Task brief —
Below are the entries; give again exactly the lines from the one mentioning "Fixpoint batch_loop (batch_size" through the one mentioning "chunks k [] := [];", inclusive.

Material supplied —
(* ===== verification/Data.v ===== *)
(** * Loading the images: [DataLoader] and its batches

    The transfer-learning notebook builds its data pipeline in lines
    131-160 of [src/unnamed/part_000]: an [ImageFolder] per phase,
    wrapped in [torch.utils.data.DataLoader(image_datasets[x],
    batch_size=4, shuffle=True, num_workers=4)], and [dataset_sizes] as
    the lengths of the data sets.  [train_model] and [visualize_model]
    iterate over these loaders.

    This file models one epoch of such a loader: the sampler draws a
    permutation of the indices ([shuffle=True]; the permutation is the
    contract of the typeclass [Sampler], so the theorems hold for every
    random draw), [BatchSampler] cuts it into batches, each index is
    fetched through the data set's transform, and [default_collate]
    stacks the tensors of a batch, which requires equal shapes.
    [BatchSampler]'s loop is proved equal to a reference chunking defined
    by well-founded recursion with Equations.  The batches of the loader
    are then fed to [train_model] of [Transfer] and to [visualize_model] of
    [Visualize].
    The transforms of [data_transforms] are modelled by the shape of the
    tensor they produce, which is what stacking a batch depends on. *)

From S2P Require Import Prelude.
From S2P Require Import Transfer.
From Stdlib Require Import Permutation.
From Equations Require Import Equations.

Module Data.

(** ** [BatchSampler] *)

(** [BatchSampler.__iter__] with [drop_last=False]:
    [for idx in sampler: batch.append(idx); if len(batch) == batch_size:
    yield batch; batch = []], then the last, incomplete batch if it is
    not empty. *)
Fixpoint batch_loop (batch_size : nat) (idx : list nat) (batch : list nat) : list (list nat) :=
  match idx with
  | [] => if Nat.eqb (length batch) 0 then [] else [batch]
  | i :: idx' =>
      let batch := batch ++ [i] in
      if Nat.eqb (length batch) batch_size then batch :: batch_loop batch_size idx' []
      else batch_loop batch_size idx' batch
  end.

Definition batch_sampler (batch_size : nat) (idx : list nat) : list (list nat) :=
  batch_loop batch_size idx [].

(** The reference: consecutive chunks of [S k] elements, the last one
    shorter.  The recursion is on the length of the list. *)
Equations? chunks {A} (k : nat) (l : list A) : list (list A) by wf (length l) lt :=
  chunks k [] := [];
  chunks k (x :: l) := firstn (S k) (x :: l) :: chunks k (skipn (S k) (x :: l)).
Proof. rewrite length_skipn. cbn. lia. Qed.

Lemma chunks_nil {A} (k : nat) : @chunks A k [] = [].
Proof. simp chunks. reflexivity. Qed.

Lemma chunks_cons {A} (k : nat) (x : A) (l : list A) :
  chunks k (x :: l) = firstn (S k) (x :: l) :: chunks k (skipn (S k) (x :: l)).
Proof. simp chunks. reflexivity. Qed.

Lemma chunks_short {A} (k : nat) (l : list A) : l <> [] -> length l <= S k -> chunks k l = [l].
Proof.
  destruct l as [|x l]; [congruence|]. intros _ H. rewrite chunks_cons.
  rewrite firstn_all2, skipn_all2 by exact H. rewrite chunks_nil. reflexivity.
Qed.

Lemma batch_loop_chunks (k : nat) (idx batch : list nat) :
  length batch <= k -> batch_loop (S k) idx batch = chunks k (batch ++ idx).
Proof.
  revert batch. induction idx as [|i idx IH]; intros batch Hb; cbn [batch_loop].
  - rewrite app_nil_r. destruct batch as [|x b]; [rewrite chunks_nil; reflexivity|].
    rewrite chunks_short by (cbn in *; congruence || lia). reflexivity.
  - rewrite length_app. cbn [length]. destruct (Nat.eqb_spec (length batch + 1) (S k)) as [E|E].
    + rewrite IH by (cbn; lia). cbn [app].
      destruct (batch ++ i :: idx) as [|x l] eqn:Ebl; [destruct batch; discriminate|].
      rewrite chunks_cons, <- Ebl. replace (batch ++ i :: idx) with ((batch ++ [i]) ++ idx)
        by (rewrite <- app_assoc; reflexivity).
      rewrite firstn_app, skipn_app, length_app. cbn [length].
      rewrite firstn_all2, skipn_all2 by (rewrite length_app; cbn; lia).
      replace (S k - (length batch + 1)) with 0 by lia. rewrite app_nil_r. reflexivity.
    + rewrite IH by (rewrite length_app; cbn; lia). rewrite <- app_assoc. reflexivity.
Qed.
(* ===== verification/Finetune.v ===== *)
(** * Fine-tuning and the fixed feature extractor

    Lines 407-419 and 502-520 of the transfer-learning notebook
    ([src/unnamed/part_000]) build two models from a pretrained
    [resnet18].  [model_ft] gets a new classifier and is trained whole:
    [optim.SGD(model_ft.parameters(), ...)].  [model_conv] has every
    pretrained parameter frozen ([param.requires_grad = False]) before
    [fc] is replaced, and its optimizer only sees
    [model_conv.fc.parameters()].  Lines 284-296 are the training step
    that [train_model] (module [Transfer]) runs on either model.

    Tensors live in the store of [Optim], with their [requires_grad]
    flags beside them ([world]).  A model holds the indices of its
    parameters, so [model.fc = nn.Linear(...)] rebinds an attribute and
    leaves the old tensors in the store, as Python does.  The pretrained
    values, the random initialisation of [nn.Linear], the network's
    outputs and the gradient of the loss are variables of the sections:
    the theorems hold for all of them.

    The body's BatchNorm layers carry buffers ([running_mean],
    [running_var]) beside their parameters: tensors of the store that
    are not in [parameters()] and never require a gradient.  A forward
    pass in training mode ([model.train()], line 273) moves each of them
    by the momentum rule ([bn_track], the [track] of [Transfer]); the
    deep copies of [state_dict] (264, 312) and [load_state_dict] (322)
    take them with the weights, since the weights here are the whole
    store.  [conv_backbone_fixed] is therefore a statement about the
    body's parameters, and [conv_bn_moves] shows the buffers do move. *)

From S2P Require Import Prelude Optim Transfer.
Import Optim Transfer.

Result below —
Fixpoint batch_loop (batch_size : nat) (idx : list nat) (batch : list nat) : list (list nat) :=
  match idx with
  | [] => if Nat.eqb (length batch) 0 then [] else [batch]
  | i :: idx' =>
      let batch := batch ++ [i] in
      if Nat.eqb (length batch) batch_size then batch :: batch_loop batch_size idx' []
      else batch_loop batch_size idx' batch
  end.

Definition batch_sampler (batch_size : nat) (idx : list nat) : list (list nat) :=
  batch_loop batch_size idx [].

(** The reference: consecutive chunks of [S k] elements, the last one
    shorter.  The recursion is on the length of the list. *)
Equations? chunks {A} (k : nat) (l : list A) : list (list A) by wf (length l) lt :=
  chunks k [] := [];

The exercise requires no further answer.